Common dosing patterns include:
Continuous Dosing: Maintains steady plasma levels with regular dosing.
Intermittent Dosing: Allows drug levels to rise and fall, useful for drugs with long half-lives.
Loading Dose: A higher initial dose to quickly reach therapeutic levels.
Maintenance Dose: Keeps plasma levels within the therapeutic range.
Factors Influencing Dosing Patterns
Pharmacokinetics (PK)
Absorption: Affected by gastrointestinal motility, pH, and food presence, impacting onset.
Distribution: Influenced by protein binding and tissue permeability; lipophilic drugs may accumulate in fatty tissues.
Metabolism: Primarily occurs in the liver; enzyme activity (e.g., cytochrome P450) varies, requiring dose adjustments.
Excretion: Impacted by renal function, as impaired kidneys may lead to drug accumulation and toxicity.
Key PK Parameters Affecting Dosing:
Bioavailability (F): Fraction of dose reaching systemic circulation; low F may need higher doses or alternative routes.
Half-Life (t½): Time for plasma concentration to halve; longer t½ allows less frequent dosing.
Clearance (Cl): Rate of drug elimination; low Cl requires dose reduction to avoid toxicity.
Volume of Distribution (Vd): Indicates drug distribution extent; a large Vd suggests extensive tissue distribution.
Patient-Specific Factors
Age, Body Weight, Organ Function, and Genetics affect drug handling and response.
Disease Characteristics
Severity and Comorbidities: Influence PK parameters and dosing needs.
Pathophysiological Changes: Alter absorption, distribution, or excretion.

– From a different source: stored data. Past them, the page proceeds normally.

Lemma body_async_invalid (arguments : option (gmap string value)) :
  lacks_insight arguments →
  handle_call_tool_body_async "append-insight" arguments
    = lift (handle_call_tool_body "append-insight" arguments).
Proof.
  intros Hl. rewrite body_append_insight. unfold handle_call_tool_body_async.
  cbn [String.eqb Ascii.eqb Bool.eqb].
  destruct arguments as [args|]; [| reflexivity].
  cbn in Hl. apply not_in_None in Hl. by rewrite Hl, orb_true_r.
Qed.

(** What [append-insight] does once the key is there, for each outcome of
    the [await]. *)
Lemma append_insight_async_run (args : gmap string value) (insight : value) (w : W) :
  args !! "insight" = Some insight →
  handle_call_tool_body_async "append-insight" (Some args) w =
  (match fst (await_send_resource_updated memo_insights (session w)) with
   | inr (inr _) => inr (inr [TextContent "Insight added to memo"])
   | inr (inl e) => inr (inl e)
   | inl b => inl b
   end,
   {| db := db w;
      insights := insights w ++ [insight];
      session := snd (await_send_resource_updated memo_insights (session w));
      journal := journal w ++ [Appended insight;
                               Synthesized (_synthesize_memo (insights w ++ [insight]));
                               Notify memo_insights] |}).
Proof.
  intros Hin. unfold handle_call_tool_body_async. cbn [String.eqb Ascii.eqb Bool.eqb].
  assert (Hne : not_ (Some args) = false).
  { apply not__Some. intros ->. by rewrite lookup_empty in Hin. }
  assert (Hk : not_in "insight" args = false).
  { unfold not_in. by rewrite Hin. }
  rewrite Hne, Hk. cbn [orb].
  rewrite !bind_run_x. unfold lift, of_result, getitem. rewrite Hin.
  unfold insights_append. rewrite !bind_run_x.
  unfold synthesize_memo_call. rewrite !bind_run_x.
  unfold await_session_send_resource_updated.
  cbn [session set_session set_insights log db insights journal].
  destruct (await_send_resource_updated memo_insights (session w)) as [[b|[e|[]]] t'];
    cbn [fst snd]; unfold log, set_session, set_insights, mret, MX_ret;
    cbn [db insights session journal]; rewrite <- !app_assoc; reflexivity.
Qed.

(** C2.  A tool call converts every instance of [Exception] raised in the
    body of its [try] into the single textual item [Error: ] followed by
    [str(e)], and a body that returns returns a single textual item; so a
    call that returns returns exactly one textual item.  An exception that is
    not an [Exception] is not caught and escapes: that is the exception the
    [await] of [append-insight] raised, the call was given the key [insight],
    and the insight stays appended.  When the [await] raises no such
    exception the call returns, and when it is the plain send of the session
    the outcome is the one of [handle_call_tool]. *)
Theorem call_tool_catches_exceptions (name : string)
    (arguments : option (gmap string value)) (w : W) :
  (∀ e, fst (handle_call_tool_body_async name arguments w) = inr (inl e) →
     fst (handle_call_tool_async name arguments w)
       = inr [TextContent ("Error: " +:+ exn_str e)])
  ∧ (∀ items, fst (handle_call_tool_body_async name arguments w) = inr (inr items) →
       fst (handle_call_tool_async name arguments w) = inr items
       ∧ ∃ text, items = [TextContent text])
  ∧ (∀ items, fst (handle_call_tool_async name arguments w) = inr items →
       ∃ text, items = [TextContent text])
  ∧ (∀ b, fst (handle_call_tool_async name arguments w) = inl b ↔
          fst (handle_call_tool_body_async name arguments w) = inl b)
  ∧ (∀ b, fst (handle_call_tool_async name arguments w) = inl b →
       name = "append-insight"
       ∧ fst (await_send_resource_updated memo_insights (session w)) = inl b
       ∧ ∃ args insight,
           arguments = Some args ∧ args !! "insight" = Some insight
           ∧ insights (snd (handle_call_tool_async name arguments w))
             = insights w ++ [insight])
  ∧ ((∀ b, fst (await_send_resource_updated memo_insights (session w)) ≠ inl b) →
       ∃ text, fst (handle_call_tool_async name arguments w) = inr [TextContent text])
  ∧ (await_send_resource_updated memo_insights (session w)
       = (inr (fst (send_resource_updated memo_insights (session w))),
          snd (send_resource_updated memo_insights (session w))) →
     handle_call_tool_async name arguments w
       = (inr (fst (handle_call_tool name arguments w)),
          snd (handle_call_tool name arguments w))).
Proof.
  assert (Hbody : ∀ items, fst (handle_call_tool_body_async name arguments w) = inr (inr items) →
                    ∃ text, items = [TextContent text]).
  { intros items Hitems.
    destruct (decide (name = "append-insight")) as [-> | Hname].
    - destruct arguments as [args|];
        [destruct (args !! "insight") as [insight|] eqn:Hin |].
      + rewrite (append_insight_async_run _ _ _ Hin) in Hitems. cbn [fst] in Hitems.
        destruct (fst (await_send_resource_updated memo_insights (session w)))
          as [b|[e|[]]]; try discriminate Hitems.
        injection Hitems as <-. eauto.
      + destruct (call_tool_async_lift _ _ w (body_async_invalid (Some args) Hin)) as [Hb _].
        rewrite Hb in Hitems.
        destruct (handle_call_tool_body "append-insight" (Some args) w) as [[e|r] w'] eqn:Hold;
          cbn [fst] in Hitems; [discriminate Hitems |].
        injection Hitems as ->. by eapply handle_call_tool_body_text.
      + destruct (call_tool_async_lift _ _ w (body_async_invalid None I)) as [Hb _].
        rewrite Hb in Hitems.
        destruct (handle_call_tool_body "append-insight" None w) as [[e|r] w'] eqn:Hold;
          cbn [fst] in Hitems; [discriminate Hitems |].
        injection Hitems as ->. by eapply handle_call_tool_body_text.
    - destruct (call_tool_async_lift _ _ w (body_async_other _ arguments Hname)) as [Hb _].
      rewrite Hb in Hitems.
      destruct (handle_call_tool_body name arguments w) as [[e|r] w'] eqn:Hold;
        cbn [fst] in Hitems; [discriminate Hitems |].
      injection Hitems as ->. by eapply handle_call_tool_body_text. }
  assert (Hescape : ∀ b, fst (handle_call_tool_async name arguments w) = inl b ↔
                         fst (handle_call_tool_body_async name arguments w) = inl b).
  { intros b. unfold handle_call_tool_async, try_except_Exception.
    destruct (handle_call_tool_body_async name arguments w) as [[b'|[e|r]] w'];
      cbn [fst]; split; congruence. }
  assert (Hwhere : ∀ b, fst (handle_call_tool_async name arguments w) = inl b →
             name = "append-insight"
             ∧ fst (await_send_resource_updated memo_insights (session w)) = inl b
             ∧ ∃ args insight,
                 arguments = Some args ∧ args !! "insight" = Some insight
                 ∧ insights (snd (handle_call_tool_async name arguments w))
                   = insights w ++ [insight]).
  { intros b Hb.
    destruct (decide (name = "append-insight")) as [-> | Hname].
    - destruct arguments as [args|];
        [destruct (args !! "insight") as [insight|] eqn:Hin |].
      + unfold handle_call_tool_async, try_except_Exception in Hb |- *.
        rewrite (append_insight_async_run _ _ _ Hin) in Hb |- *.
        destruct (fst (await_send_resource_updated memo_insights (session w)))
          as [b'|[e|[]]]; cbn [fst] in Hb; try discriminate Hb.
        injection Hb as ->. repeat split. by exists args, insight.
      + destruct (call_tool_async_lift _ _ w (body_async_invalid (Some args) Hin)) as [_ Hc].
        rewrite Hc in Hb. discriminate Hb.
      + destruct (call_tool_async_lift _ _ w (body_async_invalid None I)) as [_ Hc].
        rewrite Hc in Hb. discriminate Hb.
    - destruct (call_tool_async_lift _ _ w (body_async_other _ arguments Hname)) as [_ Hc].
      rewrite Hc in Hb. discriminate Hb. }
  assert (Hreturns : ∀ items, fst (handle_call_tool_async name arguments w) = inr items →
                       ∃ text, items = [TextContent text]).
  { intros items. unfold handle_call_tool_async, try_except_Exception.
    destruct (handle_call_tool_body_async name arguments w) as [[b|[e|r]] w'] eqn:Hrun;
      cbn [fst]; intros [= <-]; [eauto |].
    apply Hbody. reflexivity. }
  split; [| split; [| split; [| split; [| split; [| split]]]]].
  - intros e. unfold handle_call_tool_async, try_except_Exception.
    destruct (handle_call_tool_body_async name arguments w) as [[b|[e'|r]] w'];
      cbn [fst]; by intros [= ->].
  - intros items Hitems. split; [| by apply Hbody].
    unfold handle_call_tool_async, try_except_Exception.
    destruct (handle_call_tool_body_async name arguments w) as [[b|[e'|r]] w'];
      cbn [fst] in *; congruence.
  - exact Hreturns.
  - exact Hescape.
  - exact Hwhere.
  - intros Hnone.
    destruct (fst (handle_call_tool_async name arguments w)) as [b|items] eqn:Hout.
    + destruct (Hwhere b eq_refl) as (_ & Hb & _). by destruct (Hnone b).
    + destruct (Hreturns items eq_refl) as [text ->]. eauto.
  - intros Hplain.
    destruct (decide (name = "append-insight")) as [-> | Hname];
      [| by apply call_tool_async_lift, body_async_other].
    destruct arguments as [args|];
      [destruct (args !! "insight") as [insight|] eqn:Hin |];
      [| by apply call_tool_async_lift, body_async_invalid ..].
    unfold handle_call_tool_async, try_except_Exception.
    rewrite (append_insight_async_run _ _ _ Hin), (append_insight_run _ _ _ Hin), Hplain.
    cbn [fst snd].
    by destruct (fst (send_resource_updated memo_insights (session w))) as [e|[]].
Qed.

Impact of Disease on PK and Dosing
Renal Impairment: Reduces excretion, requiring lower doses or longer intervals (e.g., digoxin).
Hepatic Dysfunction: Lowers metabolism, leading to higher drug levels; adjust dose or choose alternative drugs (e.g., warfarin).
Cardiovascular Disease: Affects blood flow, modifying distribution and clearance.
Gastrointestinal Disorders: Alter absorption; alternative routes or timing adjustments may be needed.
Individualizing Drug Therapy
Therapeutic Drug Monitoring (TDM): Measures plasma levels of drugs with narrow therapeutic windows for dose adjustment (e.g., aminoglycosides, anticonvulsants).
Adjusting Doses Based on PK and Disease:
Loading Dose: Rapidly achieves therapeutic levels, based on Vd.
Maintenance Dose: Maintains steady-state levels, adjusted for clearance.
Dose Intervals: Extended in cases of decreased clearance.
Case Example:
Vancomycin in Critically Ill Patients: Requires TDM due to altered Vd and clearance, balancing effective levels while avoiding toxicity.